• What you have to do:
Lines that contain "mkMessage": how many are there in the listing below? Answer with a number and nothing more.

• Dataset:
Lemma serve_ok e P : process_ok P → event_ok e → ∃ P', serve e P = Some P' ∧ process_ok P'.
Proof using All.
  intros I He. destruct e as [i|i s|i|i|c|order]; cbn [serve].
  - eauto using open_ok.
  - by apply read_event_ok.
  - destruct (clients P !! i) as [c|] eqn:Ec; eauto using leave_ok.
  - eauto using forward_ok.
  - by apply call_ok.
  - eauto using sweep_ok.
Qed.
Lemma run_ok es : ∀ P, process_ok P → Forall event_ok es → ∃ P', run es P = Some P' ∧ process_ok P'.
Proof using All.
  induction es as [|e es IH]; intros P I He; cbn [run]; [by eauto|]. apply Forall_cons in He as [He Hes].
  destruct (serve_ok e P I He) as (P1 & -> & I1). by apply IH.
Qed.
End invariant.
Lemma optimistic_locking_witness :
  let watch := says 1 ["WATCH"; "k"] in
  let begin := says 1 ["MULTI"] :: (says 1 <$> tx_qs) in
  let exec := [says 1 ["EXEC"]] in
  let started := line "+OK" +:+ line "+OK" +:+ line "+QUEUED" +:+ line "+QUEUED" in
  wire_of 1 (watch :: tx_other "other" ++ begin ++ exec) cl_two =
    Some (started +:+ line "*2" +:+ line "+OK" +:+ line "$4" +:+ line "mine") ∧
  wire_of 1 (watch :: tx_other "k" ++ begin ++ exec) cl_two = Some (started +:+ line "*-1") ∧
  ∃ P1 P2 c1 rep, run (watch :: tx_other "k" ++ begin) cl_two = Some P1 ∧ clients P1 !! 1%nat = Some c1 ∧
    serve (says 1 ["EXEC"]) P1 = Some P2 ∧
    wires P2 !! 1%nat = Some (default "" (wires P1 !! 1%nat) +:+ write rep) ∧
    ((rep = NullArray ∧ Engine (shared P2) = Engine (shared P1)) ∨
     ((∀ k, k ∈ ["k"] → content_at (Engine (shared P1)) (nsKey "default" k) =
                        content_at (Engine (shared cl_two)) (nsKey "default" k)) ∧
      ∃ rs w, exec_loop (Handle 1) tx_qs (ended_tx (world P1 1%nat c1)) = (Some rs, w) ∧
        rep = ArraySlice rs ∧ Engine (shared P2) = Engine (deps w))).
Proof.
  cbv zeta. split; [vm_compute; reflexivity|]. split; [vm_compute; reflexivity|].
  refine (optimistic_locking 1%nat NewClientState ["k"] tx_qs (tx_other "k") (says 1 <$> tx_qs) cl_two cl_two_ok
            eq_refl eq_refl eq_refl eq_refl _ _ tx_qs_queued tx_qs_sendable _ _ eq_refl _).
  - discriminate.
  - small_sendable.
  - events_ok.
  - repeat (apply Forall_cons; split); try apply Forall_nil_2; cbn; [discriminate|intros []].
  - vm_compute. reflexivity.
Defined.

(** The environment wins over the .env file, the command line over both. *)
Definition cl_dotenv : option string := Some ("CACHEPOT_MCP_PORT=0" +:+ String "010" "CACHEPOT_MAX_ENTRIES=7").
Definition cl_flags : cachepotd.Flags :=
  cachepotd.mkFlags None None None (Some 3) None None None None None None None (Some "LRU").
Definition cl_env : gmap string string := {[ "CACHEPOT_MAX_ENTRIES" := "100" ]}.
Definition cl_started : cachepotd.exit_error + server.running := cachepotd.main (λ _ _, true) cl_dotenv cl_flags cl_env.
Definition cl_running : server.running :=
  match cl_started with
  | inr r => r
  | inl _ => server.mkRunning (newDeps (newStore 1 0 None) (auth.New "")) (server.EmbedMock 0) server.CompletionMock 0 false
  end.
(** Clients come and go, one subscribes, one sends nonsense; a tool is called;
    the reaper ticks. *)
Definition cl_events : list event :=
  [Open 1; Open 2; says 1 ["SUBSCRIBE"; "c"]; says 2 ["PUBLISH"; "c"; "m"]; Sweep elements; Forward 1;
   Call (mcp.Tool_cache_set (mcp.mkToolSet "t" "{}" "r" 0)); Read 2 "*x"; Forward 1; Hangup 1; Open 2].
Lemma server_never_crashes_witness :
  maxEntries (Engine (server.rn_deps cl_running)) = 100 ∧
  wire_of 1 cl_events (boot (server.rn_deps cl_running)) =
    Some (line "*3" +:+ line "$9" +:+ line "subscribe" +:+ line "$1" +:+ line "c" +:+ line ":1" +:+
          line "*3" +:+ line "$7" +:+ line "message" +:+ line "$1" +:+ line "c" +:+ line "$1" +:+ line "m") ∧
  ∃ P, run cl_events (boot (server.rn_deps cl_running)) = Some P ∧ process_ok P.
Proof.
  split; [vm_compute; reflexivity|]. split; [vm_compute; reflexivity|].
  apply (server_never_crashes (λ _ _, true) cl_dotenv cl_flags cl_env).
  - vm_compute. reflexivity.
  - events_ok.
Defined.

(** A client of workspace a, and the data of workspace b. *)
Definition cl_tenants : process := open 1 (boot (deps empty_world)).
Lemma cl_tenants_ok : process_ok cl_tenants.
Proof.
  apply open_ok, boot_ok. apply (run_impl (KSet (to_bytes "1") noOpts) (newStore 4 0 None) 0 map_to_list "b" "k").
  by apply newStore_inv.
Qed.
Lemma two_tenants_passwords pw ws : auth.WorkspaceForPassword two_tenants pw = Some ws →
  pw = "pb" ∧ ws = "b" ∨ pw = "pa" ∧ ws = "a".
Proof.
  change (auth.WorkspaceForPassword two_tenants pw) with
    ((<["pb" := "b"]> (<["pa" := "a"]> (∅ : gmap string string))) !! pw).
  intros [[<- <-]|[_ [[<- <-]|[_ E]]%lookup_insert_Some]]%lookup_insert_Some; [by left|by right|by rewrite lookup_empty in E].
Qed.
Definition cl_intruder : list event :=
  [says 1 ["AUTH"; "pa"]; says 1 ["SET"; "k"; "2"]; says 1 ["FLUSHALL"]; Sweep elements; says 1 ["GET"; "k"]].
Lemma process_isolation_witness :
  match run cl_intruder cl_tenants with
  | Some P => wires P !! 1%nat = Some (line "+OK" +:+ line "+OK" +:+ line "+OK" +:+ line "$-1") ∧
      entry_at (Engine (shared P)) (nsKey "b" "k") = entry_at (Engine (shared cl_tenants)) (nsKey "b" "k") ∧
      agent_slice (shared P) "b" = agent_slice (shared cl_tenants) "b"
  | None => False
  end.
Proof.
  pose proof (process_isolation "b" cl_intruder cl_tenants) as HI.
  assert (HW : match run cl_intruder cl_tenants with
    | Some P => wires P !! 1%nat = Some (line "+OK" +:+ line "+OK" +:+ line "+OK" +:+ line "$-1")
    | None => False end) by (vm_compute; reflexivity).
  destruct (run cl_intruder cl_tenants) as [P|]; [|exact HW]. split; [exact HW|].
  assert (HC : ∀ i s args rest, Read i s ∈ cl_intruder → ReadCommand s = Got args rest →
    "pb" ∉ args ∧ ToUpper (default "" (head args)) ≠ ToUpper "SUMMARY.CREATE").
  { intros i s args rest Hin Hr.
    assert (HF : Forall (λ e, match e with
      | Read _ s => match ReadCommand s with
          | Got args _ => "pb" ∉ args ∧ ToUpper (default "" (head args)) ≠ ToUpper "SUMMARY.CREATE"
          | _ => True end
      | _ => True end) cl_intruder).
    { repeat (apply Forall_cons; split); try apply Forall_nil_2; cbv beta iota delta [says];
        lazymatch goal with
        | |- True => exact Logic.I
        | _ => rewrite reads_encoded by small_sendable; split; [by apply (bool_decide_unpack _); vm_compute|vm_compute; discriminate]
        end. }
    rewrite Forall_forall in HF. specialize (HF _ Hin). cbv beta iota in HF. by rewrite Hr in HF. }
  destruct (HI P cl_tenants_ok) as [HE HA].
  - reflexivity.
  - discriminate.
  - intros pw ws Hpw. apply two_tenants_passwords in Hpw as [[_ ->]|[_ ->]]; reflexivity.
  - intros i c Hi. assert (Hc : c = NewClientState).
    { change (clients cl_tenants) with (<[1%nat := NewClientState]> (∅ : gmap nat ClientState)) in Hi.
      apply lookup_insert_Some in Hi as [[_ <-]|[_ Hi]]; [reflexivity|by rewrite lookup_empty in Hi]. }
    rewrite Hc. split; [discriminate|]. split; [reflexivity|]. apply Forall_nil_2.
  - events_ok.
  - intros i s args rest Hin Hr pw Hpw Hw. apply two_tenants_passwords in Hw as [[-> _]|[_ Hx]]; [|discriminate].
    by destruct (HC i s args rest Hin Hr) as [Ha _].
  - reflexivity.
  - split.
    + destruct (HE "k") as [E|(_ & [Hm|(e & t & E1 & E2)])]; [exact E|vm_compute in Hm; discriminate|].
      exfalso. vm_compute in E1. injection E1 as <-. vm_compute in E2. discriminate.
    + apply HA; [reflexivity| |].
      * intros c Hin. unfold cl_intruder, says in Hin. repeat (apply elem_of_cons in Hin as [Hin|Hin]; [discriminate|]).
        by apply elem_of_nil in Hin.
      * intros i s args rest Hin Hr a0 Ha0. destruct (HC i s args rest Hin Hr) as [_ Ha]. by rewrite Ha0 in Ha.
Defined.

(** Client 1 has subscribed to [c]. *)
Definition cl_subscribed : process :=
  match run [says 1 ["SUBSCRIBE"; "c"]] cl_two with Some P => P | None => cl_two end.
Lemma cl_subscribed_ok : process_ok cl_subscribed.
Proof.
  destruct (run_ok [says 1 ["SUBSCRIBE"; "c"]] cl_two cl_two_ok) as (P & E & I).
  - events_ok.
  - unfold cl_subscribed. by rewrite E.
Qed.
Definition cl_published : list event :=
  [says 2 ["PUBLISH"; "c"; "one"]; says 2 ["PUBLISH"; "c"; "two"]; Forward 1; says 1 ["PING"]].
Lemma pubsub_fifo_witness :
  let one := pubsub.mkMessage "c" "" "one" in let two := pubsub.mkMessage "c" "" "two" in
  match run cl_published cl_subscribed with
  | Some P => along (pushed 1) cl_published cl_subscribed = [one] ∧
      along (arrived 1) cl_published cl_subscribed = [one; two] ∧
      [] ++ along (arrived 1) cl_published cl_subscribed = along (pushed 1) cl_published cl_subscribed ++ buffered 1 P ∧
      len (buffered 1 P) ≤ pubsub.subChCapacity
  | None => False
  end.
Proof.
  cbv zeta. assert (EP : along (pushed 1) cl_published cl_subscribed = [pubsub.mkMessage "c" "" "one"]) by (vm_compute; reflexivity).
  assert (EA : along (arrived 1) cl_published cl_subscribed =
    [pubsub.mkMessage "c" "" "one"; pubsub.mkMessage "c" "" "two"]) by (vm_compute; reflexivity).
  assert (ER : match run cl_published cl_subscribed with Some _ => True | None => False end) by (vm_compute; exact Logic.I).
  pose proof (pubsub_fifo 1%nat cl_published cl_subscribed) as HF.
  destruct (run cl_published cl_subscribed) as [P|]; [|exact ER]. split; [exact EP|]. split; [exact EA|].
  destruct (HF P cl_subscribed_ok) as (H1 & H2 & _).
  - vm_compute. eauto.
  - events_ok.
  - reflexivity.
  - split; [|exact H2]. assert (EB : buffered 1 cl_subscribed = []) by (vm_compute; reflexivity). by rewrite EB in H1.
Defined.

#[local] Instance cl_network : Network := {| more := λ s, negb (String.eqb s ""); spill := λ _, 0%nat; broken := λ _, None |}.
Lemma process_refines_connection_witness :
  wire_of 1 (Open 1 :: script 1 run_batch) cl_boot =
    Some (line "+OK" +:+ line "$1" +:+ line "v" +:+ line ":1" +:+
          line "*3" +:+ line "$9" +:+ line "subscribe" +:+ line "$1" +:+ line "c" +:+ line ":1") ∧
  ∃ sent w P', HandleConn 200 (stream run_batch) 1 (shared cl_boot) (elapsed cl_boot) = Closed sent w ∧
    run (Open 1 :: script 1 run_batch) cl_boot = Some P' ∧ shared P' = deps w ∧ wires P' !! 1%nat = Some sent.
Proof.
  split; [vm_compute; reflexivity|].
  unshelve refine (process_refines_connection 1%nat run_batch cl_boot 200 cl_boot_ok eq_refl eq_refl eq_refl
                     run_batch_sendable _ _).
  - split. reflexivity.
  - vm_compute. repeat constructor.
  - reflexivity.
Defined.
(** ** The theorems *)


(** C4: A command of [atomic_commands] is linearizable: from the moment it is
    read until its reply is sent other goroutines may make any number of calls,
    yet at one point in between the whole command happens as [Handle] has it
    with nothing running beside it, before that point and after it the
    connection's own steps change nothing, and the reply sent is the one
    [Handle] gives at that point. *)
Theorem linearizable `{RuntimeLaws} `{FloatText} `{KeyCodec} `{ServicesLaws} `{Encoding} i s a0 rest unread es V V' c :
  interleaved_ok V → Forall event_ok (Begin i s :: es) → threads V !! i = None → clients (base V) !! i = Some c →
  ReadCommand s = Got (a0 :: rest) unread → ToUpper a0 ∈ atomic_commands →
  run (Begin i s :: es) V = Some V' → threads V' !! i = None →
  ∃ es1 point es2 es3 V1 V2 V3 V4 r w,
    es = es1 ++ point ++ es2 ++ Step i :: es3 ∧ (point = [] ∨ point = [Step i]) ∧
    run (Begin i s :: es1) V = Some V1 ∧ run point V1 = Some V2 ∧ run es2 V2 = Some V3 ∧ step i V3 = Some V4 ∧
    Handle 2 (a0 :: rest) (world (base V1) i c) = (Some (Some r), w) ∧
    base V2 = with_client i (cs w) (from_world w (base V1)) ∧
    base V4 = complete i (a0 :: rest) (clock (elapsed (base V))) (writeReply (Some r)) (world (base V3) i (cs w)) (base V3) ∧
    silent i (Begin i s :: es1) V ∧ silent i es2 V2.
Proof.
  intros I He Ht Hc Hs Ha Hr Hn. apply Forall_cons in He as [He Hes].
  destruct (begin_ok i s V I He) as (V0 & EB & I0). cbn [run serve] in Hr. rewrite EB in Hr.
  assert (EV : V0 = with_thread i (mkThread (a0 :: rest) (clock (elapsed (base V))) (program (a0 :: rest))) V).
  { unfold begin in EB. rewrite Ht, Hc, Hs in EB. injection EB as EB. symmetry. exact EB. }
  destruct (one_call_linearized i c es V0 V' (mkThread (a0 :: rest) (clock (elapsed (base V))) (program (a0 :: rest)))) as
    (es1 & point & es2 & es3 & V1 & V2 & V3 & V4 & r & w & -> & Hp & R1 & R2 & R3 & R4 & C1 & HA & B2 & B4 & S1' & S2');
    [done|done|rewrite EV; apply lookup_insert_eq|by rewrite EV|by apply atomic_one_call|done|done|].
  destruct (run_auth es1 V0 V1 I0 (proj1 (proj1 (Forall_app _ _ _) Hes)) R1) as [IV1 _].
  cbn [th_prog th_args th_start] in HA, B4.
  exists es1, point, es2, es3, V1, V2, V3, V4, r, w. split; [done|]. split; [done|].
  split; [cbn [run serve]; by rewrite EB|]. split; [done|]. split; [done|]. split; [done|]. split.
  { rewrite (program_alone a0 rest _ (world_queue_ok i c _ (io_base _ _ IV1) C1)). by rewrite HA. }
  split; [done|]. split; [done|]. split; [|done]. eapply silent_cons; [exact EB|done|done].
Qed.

• Output of the task:
3